Sunday, January 22, 2006

The Denver Broncos, who have caused more sleepless nights for Bill Cowher than any other team, stand between the Pittsburgh Steelers’ coach and his dream yet again.

Cowher has had trouble with Denver since he was an assistant to Marty Schottenheimer with Cleveland and Kansas City. His 2-10 record as a coach and assistant against Denver includes AFC Championship game losses after the 1986 (“The Drive”) and 1987 (“The Fumble”) seasons.

And one of Cowher’s four championship game losses with Pittsburgh came to Denver after the 1997 season.

Today’s AFC Championship game against the Broncos will be different, however. All five of the Steelers’ previous conference title games under Cowher had been at home, and Pittsburgh isn’t favored, not even after shutting down the high-powered offenses of division winners Cincinnati and Indianapolis the past two weeks.

“No team has ever been where we are,” said Cowher, whose team is the first No.6 seed to reach this stage. “That’s not going to discourage us.
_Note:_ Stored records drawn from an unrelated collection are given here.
Lemma inline_posted q P src len op raddr rkey comp is_flush :
  qp_wf (dv_qp q) P -> 0 <= len <= 4044 -> (Z.to_nat len <= length src)%nat ->
  (is_flush = true -> len = 0 /\ op = MLX5_OPCODE_RDMA_WRITE) ->
  tx_available q <= sq_wqe_cnt (dv_qp q) ->
  let n := inline_bb (op =? MLX5_OPCODE_RDMA_WRITE) is_flush len in
  (tx_available q < n /\
     do_dv_xfer_inline q src len op raddr rkey comp is_flush = Ok (- EAGAIN, n, q)) \/
  (n <= tx_available q /\ exists q' w,
     do_dv_xfer_inline q src len op raddr rkey comp is_flush = Ok (0, n, q') /\
     posted (dv_qp q) (dv_qp q') P w /\ q_same q q' /\ w_bb w = n /\ w_comp w = comp /\
     w_sig w = is_flush || tx_signalled (dv_qp q) comp).
Proof.
  intros Hwf Hlen Hsrc Hflush Hav n. set (is_write := op =? MLX5_OPCODE_RDMA_WRITE) in *.
  destruct (inline_bb_bounds is_write is_flush len Hlen) as [Hn Hsize]. fold n in Hn, Hsize.
  unfold do_dv_xfer_inline. fold is_write.
  assert ((if is_flush then u16 ((if is_write then u16 (u16 (16 + 4 + len) + 16) else u16 (16 + 4 + len)) - 4)
           else if is_write then u16 (u16 (16 + 4 + len) + 16) else u16 (16 + 4 + len))
          = inline_size is_write is_flush len) as ->.
  { unfold inline_size. rewrite (u16_small (16 + 4 + len)), (u16_small (16 + 4 + len + 16)) by lia.
    destruct is_write, is_flush; rewrite ?u16_small by lia; lia. }
  change (round_up (inline_size is_write is_flush len) 64) with n.
  unfold qp_can_tx. destruct (Z.leb_spec n (tx_available q)) as [Hcan|Hcan]; cbn [negb]; [right|by left].
  split; [done|]. rewrite (qp_wf_index _ _ Hwf).
  set (fm := if is_flush then _ else _).
  assert (has_flag fm MLX5_WQE_CTRL_CQ_UPDATE = is_flush || tx_signalled (dv_qp q) comp) as Hsig.
  { subst fm. destruct is_flush; [done|].
    rewrite <- (Z.lor_0_l (snap_dv_get_cq_update _ _)). by rewrite cq_update_sig. }
  destruct (next_bb_fits _ _ Hwf) as [Hfit _]. pose proof (wf_buf _ _ Hwf) as Hbuf.
  set (c := mk_ctrl _ _ _ fm _ _).
  assert (Z.of_nat (inline_hdr is_write) + len <= 64 * n) as Hhdr.
  { unfold inline_size in Hsize. destruct is_flush.
    - destruct Hflush as [-> ->]; [done|]. subst is_write. cbn. lia.
    - destruct is_write; cbn in *; lia. }
  destruct (put_inline_written (sq_buf (dv_qp q)) (sq_wqe_cnt (dv_qp q)) (next_bb (dv_qp q)) c
              is_write is_flush raddr rkey src (Z.to_nat len) (Z.to_nat n)) as (b & Hb & Hew);
    [done|done|rewrite Hbuf; unfold MLX5_SEND_WQE_BB; lia|done|unfold MLX5_SEND_WQE_BB; lia|].
  rewrite Hb. cbn [of_option res_bind]. pose proof (wf_pi _ _ Hwf) as [HP Hpi].
  destruct (finish_post q P b n fm comp c (next_bb (dv_qp q)) Hwf) as (p2 & Hp2 & Hpost & Hsame);
    [lia|done|done|done| |rewrite Hsig; apply signalled_mod|].
  { apply round_up_ds. unfold inline_size. destruct is_write, is_flush; lia. }
  rewrite Hp2. cbn [res_bind].
  do 2 eexists. split; [done|]. split; [apply Hpost|]. by rewrite <- Hsig.
Qed.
We certainly aren’t going to let history dictate our journey.

“As I told the players, ‘Your journey can make history.’ That’s the kind of mind-set that we have.”

That journey will take them to Invesco Field, where the AFC West champion Broncos have an 11-game winning streak. That includes their first playoff game Jan. 14, when they dethroned two-time defending champion New England 27-13.

“If we play our game, do what we’re capable of doing, there’s nobody that can beat us,” said Pro Bowl cornerback Champ Bailey, whose 100-yard interception return cemented the triumph against the Patriots.

The Broncos are at home in the mile-high air, but their game, like that of the Steelers, is definitely ground-based. Pittsburgh was fifth in rushing and first in run defense. Denver was second in both rushing and rushing defense.

Both teams have similar backfield tandems of quick young players (Pittsburgh’s Willie Parker and Denver’s Tatum Bell) and physical veterans (Pittsburgh’s Jerome Bettis and Denver’s Mike Anderson). So unlike last week, when he taunted the favored Colts by calling them soft, Steelers linebacker Joey Porter is respectful of the Broncos.

“They play aggressive,” said Porter, leader of an attacking defense that sacked Peyton Manning five times last Sunday. “They run the ball. … They play physical on defense. They’re a very, very good team.”

After sidelining Cincinnati’s Carson Palmer and embarrassing Manning, the Steelers aren’t going to be intimidated by Jake Plummer, even if the Broncos’ mobile quarterback is having his best year as a pro.

“It always starts with us stopping the run and putting the game in the quarterback’s hand,” Porter said.

Last week’s victory was just the second in the postseason for the nine-year veteran Plummer. That’s one fewer than Pittsburgh’s Ben Roethlisberger, the top-rated quarterback after Manning and Palmer this season, has produced in just two seasons.

“He’s just poised,” Broncos defensive tackle Gerard Warren said of the 23-year-old Roethlisberger, who is on the verge of being the youngest quarterback other than the legendary Dan Marino to start a Super Bowl. “He knows how to manage the game.”

Broncos coach Mike Shanahan, who turned down an offer to be Cowher’s first offensive coordinator 14 years ago this month, certainly knows how to manage big-game situations. Shanahan is 4-0 in conference title games and Super Bowls, winning it all in the 1997 and 1998 seasons. Of course, all those victories came with Hall of Famer John Elway at quarterback.

It took seven years, but Shanahan finally has won a playoff game without Elway. Today, Cowher, the only active coach other than Schottenheimer with 120 victories but no ring, will try to win his first AFC title in a decade and take a big step toward exorcising the “can’t win the big one” demons that have plagued him and his mentor.

“You’re in this business to win a championship,” Cowher said. “I think the longer you stay in it, the greater that drive becomes. There’s no question … that it’s a void.”